What amounts to the third successful suicide bombing in southern Russia in just two months — and on top of two other abortive attempts — is a reminder that Islamicist terror has not diminished despite the assassination of Osama bin Laden or the democratic promise of the popular Arab uprisings. Terror has merely metamorphosed back into the localised movements it had existed as before bin Laden's arrival — but arguably now more capable, more ideologically extreme and thus more dangerous than before.

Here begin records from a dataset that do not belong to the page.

(* ===== verification/NgxTime.v ===== *)
(** Calendar time: [ngx_gmtime] and [ngx_http_time] of
    src/vod/nginx-1.2.9/src/core/ngx_times.c and the date parser
    src/vod/nginx-1.2.9/src/http/ngx_http_parse_time.c. *)

From S2P Require Import Prelude NgxNumber.
Import Number.

(** * The code *)

Module Time.

(** ngx_tm_t: the fields [ngx_gmtime] fills. *)
Record ngx_tm_t := Tm {
  tm_sec : Z; tm_min : Z; tm_hour : Z; tm_mday : Z; tm_mon : Z; tm_year : Z; tm_wday : Z }.

Definition b2z (b : bool) : Z := if b then 1 else 0.

(** (year % 4 == 0) && (year % 100 || (year % 400 == 0)) *)
Definition leap_year (year : Z) : bool :=
  (year mod 4 =? 0) && (negb (year mod 100 =? 0) || (year mod 400 =? 0)).

(** The year that starts on March 1 and the day in it, from the days since
    March 1, 1 BC. *)
Definition march_year (days : Z) : Z * Z :=
  let year := (days + 2) * 400 / (365 * 400 + 100 - 4 + 1) in
  let yday := days - (365 * year + year / 4 - year / 100 + year / 400) in
  if yday <? 0 then (year - 1, 365 + b2z (leap_year year) + yday)
  else (year, yday).

(** Year, month and day of the month from them. *)
Definition march_date (year yday : Z) : Z * Z * Z :=
  let mon := (yday + 31) * 10 / 306 in
  let mday := yday - (367 * mon / 12 - 30) + 1 in
  if 306 <=? yday then (year + 1, mon - 10, mday) else (year, mon + 2, mday).

Definition ngx_gmtime (t : Z) : ngx_tm_t :=
  let n := wrapU 64 t in
  let days := n / 86400 in
  let wday := (4 + days) mod 7 in
  let n := n mod 86400 in
  let hour := n / 3600 in
  let n := n mod 3600 in
  let min := n / 60 in
  let sec := n mod 60 in
  let days := days - (31 + 28) + 719527 in
  let '(year, yday) := march_year days in
  let '(year, mon, mday) := march_date year yday in
  Tm sec min hour mday mon (wrapS 32 year) wday.

(** static char *week[], *months[] *)
Definition week : list (list Z) :=
  [$"Sun"; $"Mon"; $"Tue"; $"Wed"; $"Thu"; $"Fri"; $"Sat"].

Definition months : list (list Z) :=
  [$"Jan"; $"Feb"; $"Mar"; $"Apr"; $"May"; $"Jun"; $"Jul"; $"Aug"; $"Sep"; $"Oct";
   $"Nov"; $"Dec"].

(** "%02d" and "%4d" of [ngx_sprintf]: [ngx_sprintf_num] with its width. *)
Definition fmt_02d (n : Z) : list Z := ngx_sprintf_num 64 n "0"%c 0 2.
Definition fmt_4d (n : Z) : list Z := ngx_sprintf_num 64 n " "%c 0 4.

(** "%s, %02d %s %4d %02d:%02d:%02d GMT" *)
Definition ngx_http_time (t : Z) : list Z :=
  let tm := ngx_gmtime t in
  nth (Z.to_nat (tm_wday tm)) week [] ++ $", " ++ fmt_02d (tm_mday tm) ++ $" " ++
  nth (Z.to_nat (tm_mon tm - 1)) months [] ++ $" " ++ fmt_4d (tm_year tm) ++ $" " ++
  fmt_02d (tm_hour tm) ++ $":" ++ fmt_02d (tm_min tm) ++ $":" ++ fmt_02d (tm_sec tm) ++ $" GMT".

(** ** ngx_http_parse_time *)

Inductive time_fmt := no | rfc822 | rfc850 | isoc.

#[global] Instance time_fmt_eq_dec : EqDecision time_fmt.
Proof. solve_decision. Defined.

(** The first loop: up to a comma or a space, and the format it shows. *)
Fixpoint find_comma (p : list Z) : list Z * time_fmt :=
  match p with
  | [] => ([], no)
  | c :: q =>
      if c =? ","%c then (p, no)
      else if c =? " "%c then (p, isoc)
      else find_comma q
  end.

(** [for (p++; p < end; p++) if ( *p != ' ') break;] *)
Fixpoint skip_blank (p : list Z) : list Z :=
  match p with
  | [] => []
  | c :: q => if c =? " "%c then skip_blank q else p
  end.

Section Parse.

(** The byte any read past the end would see. *)
Context (after : Z).

Definition at_ (p : list Z) (i : nat) : Z := nth i p after.

Definition two_digits (p : list Z) : option Z :=
  if is_digit (at_ p 0) && is_digit (at_ p 1)
  then Some ((at_ p 0 - "0"%c) * 10 + at_ p 1 - "0"%c) else None.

Russia, for example, had come to assume that its suppression of the Chechen terror movement had brought it a degree of peace that allowed it to safely play host to the Sochi Winter Olympics in February. But the Volgograd blasts are a reminder how terror defeated is often little more than terror displaced. Other parts of the world experienced the same this past year. Over 6,000 Iraqis have died in sectarian violence that resumed last year and is increasingly guided by al Qaeda affiliates. Al Shabaab, the Somali extremist group that had been written off, returned with a massacre in a Kenyan shopping mall. India saw the Line of Control and Kashmir turn bloody again after a three-year gap as Lashkar-e-Taiba returned to an eastern gameplan. Even China has experienced a steady trickle of terror attacks, including one at Tiananmen Square. One al Qaeda affiliate actually took over much of the country of Mali for a few days.

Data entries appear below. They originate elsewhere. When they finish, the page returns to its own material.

(* ===== verification/NgxMachine.v ===== *)
(** The shape shared by the incremental parsers of src/http/ngx_http_parse.c.

    [ngx_http_parse_request_line], [ngx_http_parse_header_line] and
    [ngx_http_parse_status_line] are one loop each: [for (p = b->pos;
    p < b->last; p++) { ch = *p; switch (state) ... }], left by running out of
    bytes (NGX_AGAIN, the state is saved in the request), by a jump to a label
    after the loop, or by returning an error code.  A parser is the body of the
    switch; the class [ByteMachine] adds the law the callers rely on, that a
    step looks at no byte beyond the one it is given, and from it follows that
    a line parsed in pieces is parsed as if it had arrived at once. *)

From S2P Require Import Prelude.

(** The bytes [b->start, b->last) of a buffer and the position [b->pos]. *)
Record ngx_buf_t := MkBuf { bytes : list Z; pos : Z }.

(** [*(start + i)]. *)
Definition byte_at (buf : list Z) (i : Z) : Z := nth (Z.to_nat i) buf 0.

(** One iteration of the loop: stay in it, jump to a label, return a code. *)
Inductive step_result (S L : Type) : Type :=
| Go (s : S)
| Goto (s : S) (l : L)
| Return (s : S) (rc : Z).

Arguments Go {S L} s.
Arguments Goto {S L} s l.
Arguments Return {S L} s rc.

(** How the loop was left, with [p] at that time. *)
Inductive loop_result (S L : Type) : Type :=
| Exhausted (s : S) (p : Z)
| Jumped (s : S) (p : Z) (l : L)
| Returned (s : S) (rc : Z).

Arguments Exhausted {S L} s p.
Arguments Jumped {S L} s p l.
Arguments Returned {S L} s rc.

(** The body of a loop: buffer, state, [p] and [ch]. *)
Definition body (S L : Type) : Type := list Z -> S -> Z -> Z -> step_result S L.

Fixpoint run_loop {S L} (step : body S L) (buf : list Z) (rest : list Z) (p : Z) (s : S)
  : loop_result S L :=
  match rest with
  | [] => Exhausted s p
  | ch :: rest =>
    match step buf s p ch with
    | Go s => run_loop step buf rest (p + 1) s
    | Goto s l => Jumped s p l
    | Return s rc => Returned s rc
    end
  end.

Definition run_buf {S L} (step : body S L) (b : ngx_buf_t) (s : S) : loop_result S L :=
  run_loop step (bytes b) (drop (Z.to_nat (pos b)) (bytes b)) (pos b) s.

(** The end of a parser: [fin] is the code at the labels.  On NGX_AGAIN and at
    a label [b->pos] moves, on an error it stays. *)
Definition parse_with {S L} (step : body S L) (fin : S -> Z -> L -> S * Z)
    (s : S) (b : ngx_buf_t) : S * Z * Z :=
  match run_buf step b s with
  | Exhausted s p => (s, p, NGX_AGAIN)
  | Jumped s p l => let '(s, rc) := fin s p l in (s, p + 1, rc)
  | Returned s rc => (s, pos b, rc)
  end.

(** The loop of the callers: while the parser asks for more, the next bytes
    from the client are appended to the buffer and it is called again. *)
Fixpoint feed {S} (parse : S -> ngx_buf_t -> S * Z * Z) (s : S) (data : list Z) (p : Z)
    (chunks : list (list Z)) : S * Z * Z :=
  match chunks with
  | [] => (s, p, NGX_AGAIN)
  | c :: chunks =>
    let '(s, p, rc) := parse s (MkBuf (data ++ c) p) in
    if rc =? NGX_AGAIN then feed parse s (data ++ c) p chunks else (s, p, rc)
  end.

(** The parser reads behind [p], never ahead of it. *)
Class ByteMachine {S L} (step : body S L) : Prop :=
  step_local : forall buf more s p ch,
    0 <= p < Z.of_nat (length buf) -> step (buf ++ more) s p ch = step buf s p ch.

(** * Lemmas *)

Lemma byte_at_app_l buf more i :
  i < Z.of_nat (length buf) -> (0 < length buf)%nat ->
  byte_at (buf ++ more) i = byte_at buf i.
Proof. intros Hi Hl. unfold byte_at. rewrite app_nth1 by lia. done. Qed.

Lemma byte_at_nth buf pre ch rest :
  buf = pre ++ ch :: rest -> byte_at buf (Z.of_nat (length pre)) = ch.
Proof.
  intros ->. unfold byte_at. rewrite Nat2Z.id, app_nth2, Nat.sub_diag by lia. done.
Qed.

Section Loop.
Context {S L : Type} (step : body S L).

Lemma run_loop_app buf xs ys p s :
  run_loop step buf (xs ++ ys) p s =
    match run_loop step buf xs p s with
    | Exhausted s p => run_loop step buf ys p s
    | Jumped s p l => Jumped s p l
    | Returned s rc => Returned s rc
    end.
Proof.
  revert p s. induction xs as [|ch xs IH]; intros p s; [done|].
  cbn [app run_loop]. destruct (step buf s p ch); [apply IH|done|done].
Qed.

Lemma run_loop_go buf x l p s s' :
  step buf s p x = Go s' -> run_loop step buf (x :: l) p s = run_loop step buf l (p + 1) s'.
Proof. intros H. cbn [run_loop]. by rewrite H. Qed.

Lemma run_loop_exhausted_pos buf xs p s s' q :
  run_loop step buf xs p s = Exhausted s' q -> q = p + Z.of_nat (length xs).
Proof.
  revert p s. induction xs as [|ch xs IH]; intros p s H; cbn [run_loop] in H.
  - injection H as <- <-. simpl. lia.
  - destruct (step buf s p ch); [|done|done]. apply IH in H. cbn [length]. lia.
Qed.

(** The loop before more bytes were appended to the buffer. *)
Lemma run_loop_extend `{!ByteMachine step} buf more xs p s :
  0 <= p -> p + Z.of_nat (length xs) <= Z.of_nat (length buf) ->
  run_loop step (buf ++ more) xs p s = run_loop step buf xs p s.
Proof.
  revert p s. induction xs as [|ch xs IH]; intros p s H0 Hp; [done|].
  cbn [run_loop length] in *. rewrite step_local by lia.
  destruct (step buf s p ch); [|done|done]. apply IH; lia.
Qed.

(** Parsing what arrived, then the rest, is parsing everything. *)
Lemma run_buf_resume `{!ByteMachine step} data more p s :
  0 <= p <= Z.of_nat (length data) ->
  run_buf step (MkBuf (data ++ more) p) s =
    match run_buf step (MkBuf data p) s with
    | Exhausted s' q => run_buf step (MkBuf (data ++ more) q) s'
    | Jumped s' q l => Jumped s' q l
    | Returned s' rc => Returned s' rc
    end.
Proof.
  intros Hp. unfold run_buf. cbn [bytes pos].
  rewrite drop_app_le by lia. rewrite run_loop_app, run_loop_extend.
  2, 3: rewrite ?length_drop; lia.
  destruct (run_loop step data _ p s) as [s' q| |] eqn:E; [|done|done].
  apply run_loop_exhausted_pos in E. rewrite length_drop in E.
  replace (Z.to_nat q) with (length data) by lia.
  rewrite drop_app_length. done.
Qed.

(** Rule induction on the loop: [I] holds before every byte. *)
Lemma run_loop_invariant (I : Z -> S -> Prop) (Q : Z -> S -> L -> Prop) buf xs p s :
  0 <= p -> drop (Z.to_nat p) buf = xs ->
  I p s ->
  (forall p s ch, 0 <= p < Z.of_nat (length buf) -> ch = byte_at buf p -> I p s ->
    match step buf s p ch with
    | Go s' => I (p + 1) s'
    | Goto s' l => Q p s' l
    | Return _ _ => True
    end) ->
  match run_loop step buf xs p s with
  | Exhausted s' q => I q s' /\ q = p + Z.of_nat (length xs)
  | Jumped s' q l => Q q s' l /\ p <= q < p + Z.of_nat (length xs)
  | Returned _ _ => True
  end.
Proof.
  intros Hp Hdrop HI Hstep. revert p s Hp Hdrop HI.
  induction xs as [|ch xs IH]; intros p s Hp Hdrop HI.
  { cbn [run_loop length]. split; [done|lia]. }
  assert (Hlen : (length (drop (Z.to_nat p) buf) = 1 + length xs)%nat) by (rewrite Hdrop; done).
  rewrite length_drop in Hlen.
  assert (Hch : ch = byte_at buf p).
  { unfold byte_at. rewrite <- (Nat.add_0_r (Z.to_nat p)), <- nth_skipn.
    change (skipn (Z.to_nat p) buf) with (drop (Z.to_nat p) buf). rewrite Hdrop. done. }
  assert (Hrest : drop (Z.to_nat (p + 1)) buf = xs).
  { replace (Z.to_nat (p + 1)) with (Z.to_nat p + 1)%nat by lia.
    rewrite <- drop_drop, Hdrop. done. }
  cbn [run_loop]. specialize (Hstep p s ch ltac:(lia) Hch HI).
  destruct (step buf s p ch) as [s'|s' l|s' rc]; [|cbn [length]; split; [done|lia]|done].
  specialize (IH (p + 1) s' ltac:(lia) Hrest Hstep). cbn [length].
  destruct (run_loop step buf xs (p + 1) s'); [|destruct IH; split; [done|lia]|done].
  destruct IH; split; [done|lia].
Qed.

Lemma run_loop_codes (P : Z -> Prop) buf xs p s s' rc :
  (forall s p ch s' rc, step buf s p ch = Return s' rc -> P rc) ->
  run_loop step buf xs p s = Returned s' rc -> P rc.
Proof.
  intros HP. revert p s. induction xs as [|ch xs IH]; intros p s H; [done|].
  cbn [run_loop] in H. destruct (step buf s p ch) eqn:E; [by eapply IH|done|].
  simplify_eq. by eapply HP.
Qed.

(** The parser run once on everything. *)
Definition whole_agrees (x y : S * Z * Z) : Prop :=
  let '(s, p, rc) := x in
  let '(s', p', rc') := y in
  s = s' /\ rc = rc' /\ (rc = NGX_OK \/ rc = NGX_AGAIN -> p = p').

Section Feed.
Context (fin : S -> Z -> L -> S * Z) `{!ByteMachine step}.
Hypothesis fin_code : forall s p l, snd (fin s p l) <> NGX_AGAIN.
Hypothesis step_code : forall buf s p ch s' rc,
  step buf s p ch = Return s' rc -> rc <> NGX_AGAIN /\ rc <> NGX_OK.

Lemma parse_with_final data more p s s' q rc :
  0 <= p <= Z.of_nat (length data) ->
  parse_with step fin s (MkBuf data p) = (s', q, rc) -> rc <> NGX_AGAIN ->
  parse_with step fin s (MkBuf (data ++ more) p) = (s', q, rc).
Proof.
  intros Hp H Hrc. unfold parse_with in *. rewrite run_buf_resume by done.
  destruct (run_buf step (MkBuf data p) s); [simplify_eq|done|done].
Qed.

Lemma parse_with_again data more p s s' q :
  0 <= p <= Z.of_nat (length data) ->
  parse_with step fin s (MkBuf data p) = (s', q, NGX_AGAIN) ->
  q = Z.of_nat (length data) /\
  whole_agrees (parse_with step fin s (MkBuf (data ++ more) p))
    (parse_with step fin s' (MkBuf (data ++ more) q)).
Proof.
  intros Hp H. unfold parse_with in *. rewrite run_buf_resume by done.
  destruct (run_buf step (MkBuf data p) s) as [s1 q1|s1 q1 l|s1 rc1] eqn:E.
  - simplify_eq. split.
    + apply run_loop_exhausted_pos in E. cbn in E. rewrite length_drop in E. lia.
    + destruct (run_buf step _ s') as [s2 q2|s2 q2 l|s2 rc] eqn:E2; [done| |].
      * destruct (fin s2 q2 l). done.
      * apply (run_loop_codes (fun rc => rc <> NGX_AGAIN /\ rc <> NGX_OK)) in E2;
          [|apply step_code]. cbn. naive_solver.
  - pose proof (fin_code s1 q1 l) as Hf. destruct (fin s1 q1 l). simplify_eq.
  - apply (run_loop_codes (fun rc => rc <> NGX_AGAIN /\ rc <> NGX_OK)) in E;
      [naive_solver|apply step_code].
Qed.

Lemma feed_whole chunks data p s :
  0 <= p <= Z.of_nat (length data) -> drop (Z.to_nat p) data = [] ->
  whole_agrees (feed (parse_with step fin) s data p chunks)
    (parse_with step fin s (MkBuf (data ++ concat chunks) p)).
Proof.
  revert data p s. induction chunks as [|c chunks IH]; intros data p s Hp Hd.
  - cbn. rewrite app_nil_r. unfold parse_with, run_buf. cbn. rewrite Hd. done.
  - cbn [feed concat]. rewrite app_assoc.
    destruct (parse_with step fin s (MkBuf (data ++ c) p)) as [[s1 q] rc] eqn:E.
    assert (Hp' : 0 <= p <= Z.of_nat (length (data ++ c))) by (rewrite length_app; lia).
    destruct (rc =? NGX_AGAIN) eqn:Erc; boolify; subst.
    + apply (parse_with_again _ (concat chunks)) in E as [Hq E]; [|done].
      specialize (IH (data ++ c) q s1). rewrite Hq in IH at 1 2.
      specialize (IH ltac:(lia)). rewrite Hq, Nat2Z.id, drop_all in IH.
      rewrite Hq in E. specialize (IH eq_refl). rewrite Hq.
      unfold whole_agrees in *. repeat case_match. naive_solver.
    + rewrite (parse_with_final _ _ _ _ _ _ _ Hp' E Erc). done.
Qed.
End Feed.
End Loop.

Unfortunately, the worst is probably yet to come. The festering political sore in the Muslim world today is the jihad battleground that was once Syria and Iraq. An estimated 11,000 foreign jihadi fighters are now fighting in Syria, battling the Shia government and secular rebels alike, and once again plotting the creation of a fundamentalist, terror-exporting caliphate in the region. This may prove to be what Afghanistan became for Islamicist terror in the 1980s — a blood rite, ideological proving area and, ultimately, exporter of messianic terror to the world. Al Qaeda was born of Afghanistan's violent chaos. The coming year will show if something similar is set to happen in Syria.